Gully, John 1819-1888 :New Plymouth, New Zealand. [London] Day & Son [1860]. Ref: B-051-015. Alexander Turnbull Library, Wellington, New Zealand. http://natlib.govt.nz/records/22326669 |
The print accompanied a despatch from Governor Gore Browne dated 13 March 1860 and appears in Command paper 2798, 1861: "Papers relating to the recent disturbance in New Zealand."
The description of New Plymouth which accompanies the view is not particularly complimentary about the new settlement.
"The town consists of a struggling village on a skirt of flat land, which is enclosed and commanded by a higher table land encircling the town in the form of a crescent. One end of this crescent is Marsland Hill, on which the barrack stands, and on the other extreme we are about to erect a stockade. The intervening space between the barrack and this block-house is about three quarters of a mile, but the ground is broken by ravines and swamps and covered with fern, so that what is delineated in the New Zealand Company's plan as squares and streets is in reality wild land, much tormented, and well adapted to cover and conceal the approach of an enemy. Isolated cottages dotted about at intervals, the town being confined to little more than a single street on the shore.
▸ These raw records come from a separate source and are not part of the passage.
(* ===== verification/Standby.v ===== *)
(** * The standby marker ([mark_standby] of [rkcdp/rkcdp-rebuild.py])

    The copy of a disk is attached to a loop device, its root is mounted and a
    file is written into it; two nested [finally] blocks take the mount and the
    device away again.  The program keeps the function but does not call it.
    The state is the list of what was done; what the commands answer may depend
    on all of it. *)
From Stdlib Require Import Ascii.
From stdpp Require Import pretty.
From S2P Require Import Prelude PyString Target SshScript Files Seed Rebuild.

(** What the function does to the system. *)
Inductive sys_action : Type :=
  | Shell (cmd : string)
  | Makedirs (path : string)
  | WriteFile (path : string)
  | Rmdir (path : string).

(** [s.split("\n")] *)
Fixpoint lines_from (line : list ascii) (s : list ascii) : list string :=
  match s with
  | [] => [of_chars (reverse line)]
  | c :: s' => if Ascii.eqb c "010" then of_chars (reverse line) :: lines_from [] s' else lines_from (c :: line) s'
  end.
Definition split_lines (s : string) : list string := lines_from [] (chars s).

Section Standby.
(** The answer to a command and the outcome of a system call, after what was
    done before. *)
Variable answer : list sys_action -> string -> res reply.
Variable system : list sys_action -> sys_action -> res unit.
The inland country generally is covered with high fern and dense forest, some of which is almost impenetrable to Europeans, and is everywhere broken by ravines and streams which are thrown off Mount Egmont [Taranaki]. There is a native pah in New Plymouth . . . and there are numerous pahs in every direction . . .
The proposed blockhouses, which look so imposing in the sketch, may be described as wooden guard-houses, large enough to contain twenty men each. They are not yet constructed."
The view was redrawn for Sir James Alexander's Incidents of the Maori War, 1863
Mr John Gully The Nelson Provincial Museum, Davis Collection: 1138 |
In 1858 "J.G. of Omata" was advertising ready to paint "views" of properties for sending overseas. He farmed at Omata and worked as a clerk in New Plymouth. Gully took part as a volunteer in the Taranaki wars but was invalided out of the Army. In 1860 Gully and his family moved to Nelson where he settled permanently. Gully was Drawing Master at Nelson College, then draughtsman in the Lands & Survey Office.
In 1863 two of his paintings, one a wreck of the Lord Worsley, one a view of Mount Egmont were advertised for sale. The encouragement given him by von Haast, whose "outlines" of mountains he coloured, and by the painter J. C. Richmond, then Commissioner of Crown Lands, was probably the turning point of his career. Richmond went on painting expeditions with him and used all his influence to make Gully's work known. In 1865 Richmond enlisted the help of his brother, C. W. Richmond, then a judge in Dunedin, to get his own and Gully's work to the NZ Exhibition and to see that people knew that Gully was ready to paint professionally.
By 1870 Gully was probably the most popular painter in the New Zealand. He exhibited watercolours at the Intercolonial Ex Melbourne 1866-67. In 1878 retired from the Lands & Survey Office and began to spend his full time painting and was listed as a Nelson artist in Wise's directory. John Gully nearly always in watercolour and was greatly praised for his ''atmospheric effects". In the NZ and South Seas Ex Dunedin 1889-90, a group of watercolours by the "late Mr Gully" were shown as a special exhibit. Exhibited: Fine Arts Association Wellington 1883, NZ Academy of Fine Arts 1889, Melbourne International Ex 1880-81, Centennial Ex, Melbourne 1888-89. Paintings included in Centennial Exhibition in Wellington1940. Represented extensively in Nelson's Bishop Suter art gallery, and Gully's paintings are in most gallery and library collections throughout NZ today.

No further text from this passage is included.